Théorisé par Salvador Rueda, le directeur de l’agence d’écologie urbaine de Barcelone, le super-îlot se distingue de ses prédécesseurs par une échelle plus réduite : un diamètre de 400 m pour les super-ilots contre 800 m pour le ‘neighbourhood unit’. Par ailleurs, le modèle du super-îlot s’applique en priorité à la ville constituée plutôt qu’aux nouveaux développements. Ces différences sont loin d’être anodines. La distance de 400m correspond à un parcours de 5 minutes à pied et l’ensemble du modèle est taillé sur une métrique humaine, ce que Salvador Rueda appelle un « système de proportions » (2018)
Il s’agit ici de défendre un véritable urbanisme de proximité, basé sur des distances piétonnes et une accessibilité optimale aux services (commerce, transport public etc.). Le modèle du superblock, par son échelle et sa perméabilité, permet par ailleurs de rencontrer une critique de Jane Jacobs par rapport au neighbourhood unit, à savoir l’effet d’îlot forteresse, forme de négation de qui fait la richesse, la profondeur et la complexité de la rue urbaine, à multiples usages et intégrant toutes les échelles de la ville.
Au-delà de cette question de l’échelle et de la perméabilité, cette proposition nous paraît bien plus radicale qu’il n’y paraît à première vue (Zografos, 2020).
Une transformation radicale de la ville
Tout d’abord le modèle du superblock s’inscrit dans un schéma global de « ville isotrope ». Salvador Rueda (2018) reprend ainsi l’utopie de Cerda et se propose de généraliser le superblock à l’ensemble du territoire de la métropole. Il s’agit à terme de « quadriller » l’ensemble de la ville à travers 503 superblocks de manière à amener un niveau équivalent d’aménités urbaines à tous les habitants, qu’ils vivent au centre ou en périphérie.
Ceci passe par une refonte intégrale des parcours des transports publics et des voies cyclables sur un schéma de ville « horizontale ». Le réseau de bus doit désormais suivre une trame quadrillée et non plus radioconcentrique. L’objectif est d’amener un arrêt de bus à moins de 5 minutes à pied de tous les habitants, avec des temps d’attente moyens aux arrêts de l’ordre de 2 minutes et un maximum d’une correspondance pour 95% des trajets. Le projet s’appuie par ailleurs sur la volonté de la municipalité de réduire la part modale de la voiture de 21%. Les auteurs du projet ont calculé qu’une baisse de la part modale voiture de 13% suffirait à éviter que le report de trafic sur les axes principaux ne contribue à engorger davantage ceux-ci suite à la mise en place du schéma (Rueda, 2018).
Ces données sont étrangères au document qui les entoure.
(** * The timesheet backend: request handlers over a key-value store

    A shallow embedding of the server of the timesheet application (the
    Hono application that registers the routes under
    [/make-server-3af6643f/]).  Every handler is a read-modify-write
    sequence against a key-value store wrapped in a [try]/[catch] that
    turns any exception into a 500 response; writes made before the
    exception stay.

    Records are schemaless JSON documents and the handlers combine them
    with object spreads, so values are modelled as JSON trees and the
    JavaScript operators the handlers use (truthiness, [===], template
    literals, spreads, [<], [+ 1], array methods) are written out on them. *)

From Stdlib Require Import ZArith String Ascii List Bool Lia.
From stdpp Require Import gmap strings list fin_maps pretty.

Local Open Scope Z_scope.
Local Open Scope string_scope.
Set Warnings "-register-all".

(** ** JSON values

    A value that has been through the store or through a request body is
    a JSON tree.  [undefined] is not a JSON value: a variable or a
    property that may be [undefined] has type [option json], [None] being
    [undefined].  The numbers the handlers compute with are use counters
    and epoch milliseconds, integers on which JavaScript's doubles are
    exact, and are modelled as [Z]; [NaN] is the [None] of [option Z]. *)
Inductive json : Type :=
| JNull
| JBool (b : bool)
| JNum (n : Z)
| JStr (s : string)
| JArr (l : list json)
| JObj (o : gmap string json).

(** ToBoolean: what [if (x)], [!x] and [x || y] test. *)
Definition truthy (v : option json) : bool :=
  match v with
  | None | Some JNull => false
  | Some (JBool b) => b
  | Some (JNum n) => negb (Z.eqb n 0)
  | Some (JStr s) => negb (String.eqb s "")
  | Some (JArr _) | Some (JObj _) => true
  end.

(** [a === b].  Arrays and objects are compared by reference; the operands
    of every [===] and [!==] of the handlers come from different
    deserialisations, so two arrays or objects are never the same one. *)
Definition strict_eq (a b : option json) : bool :=
  match a, b with
  | None, None => true
  | Some JNull, Some JNull => true
  | Some (JBool x), Some (JBool y) => Bool.eqb x y
  | Some (JNum x), Some (JNum y) => Z.eqb x y
  | Some (JStr x), Some (JStr y) => String.eqb x y
  | _, _ => false
  end.

(** [v.f] on a value that is neither [null] nor [undefined]: only objects
    have the properties the handlers read. *)
Definition prop (v : json) (f : string) : option json :=
  match v with
  | JObj o => o !! f
  | _ => None
  end.

(** [`${v}`]: ToString, as template literals apply it. *)
Fixpoint to_string (v : json) : string :=
  match v with
  | JNull => "null"
  | JBool true => "true"
  | JBool false => "false"
  | JNum n => pretty n
  | JStr s => s
  | JArr l =>
      (fix join (l : list json) : string :=
         match l with
         | [] => ""
         | x :: r =>
             match x with JNull => "" | _ => to_string x end
             +:+ match r with [] => "" | _ :: _ => "," +:+ join r end
         end) l
  | JObj _ => "[object Object]"
  end.

Definition show (v : option json) : string :=
  match v with
  | None => "undefined"
  | Some x => to_string x
  end.

(** The one-character strings of a string, as indexing and iteration
    produce them. *)
Fixpoint chars (s : string) : list json :=
  match s with
  | EmptyString => []
  | String a r => JStr (String a EmptyString) :: chars r
  end.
C’est donc bien une transformation radicale de la ville qui en jeu ici. Elle vise à rééquilibrer la place accordée à la voiture et aux fonctions de rencontre, de détente et de sociabilité qui sont l’essence de l’urbanité.
Une approche transversale
Loin d’être cantonné au seul domaine de la mobilité, le modèle du superblock se veut transversal par nature. Inscrit en 2015 dans le plan urbain de mobilité, il a ensuite été repris dans les plans en matière de services urbains, de biodiversité et de qualité de l’air.
Ainsi, le superblock répond à la fois aux enjeux de réduction et d’adaptation au changement climatique. Sa mise en œuvre généralisée devrait permettre une diminution drastique des émissions de GES par la réduction de la présence de la voiture en ville, une réduction de l’îlot de chaleur au sein des super-îlots et un accroissement de la biodiversité par la végétalisation des espaces libérés par l’automobile. Les espaces verts en ville devraient couvrir 403 ha contre 171 ha actuellement à l’échelle de la métropole. Dans la partie de la ville couverte par la plan de Cerda, la part d’espaces verts par habitants devrait passer de 2.7m2 à 6.3 m2 par habitant.
La ville envisage par ailleurs de développer des micro-réseaux énergétiques à l’échelle de ces super-îlots. Et la réflexion en matière de mobilité ne se limite pas à la piétonisation et au réseau de transport en commun. Elle intègre la logistique urbaine avec un espace de dépôt pour véhicules motorisés prévu pour chacun des super-îlots à partir duquel la livraison peut s’opérer par des vélo-cargos ou par d’autres moyens de transports. La distance de 400m faciliterait par ailleurs une synchronisation des feux de circulation avec mise en priorité pour les transports en commun (Rueda, 2018).
L’implémentation de la politique des superblocks à l’échelle de l’ensemble de la ville permettrait d’éviter 667 morts par an (Mueller et. al., 2020). La majorité des effets en matière de santé publique seraient liés à la réduction de la pollution de l’air (291 morts/an), au bruit (163 morts/an) et à l’atténuation des vagues de chaleur (117 morts/an). Ces chiffres sont indicatifs bien entendu et doivent être ramenés à la population de référence, à savoir les 1.301.827 habitants de plus de 20 ans de la ville de Barcelone.
Le superblock apparaît ainsi comme l’intégrateur de différentes politiques sectorielles, qui vont de la logistique au métabolisme urbain en passant par la gouvernance et la santé publique.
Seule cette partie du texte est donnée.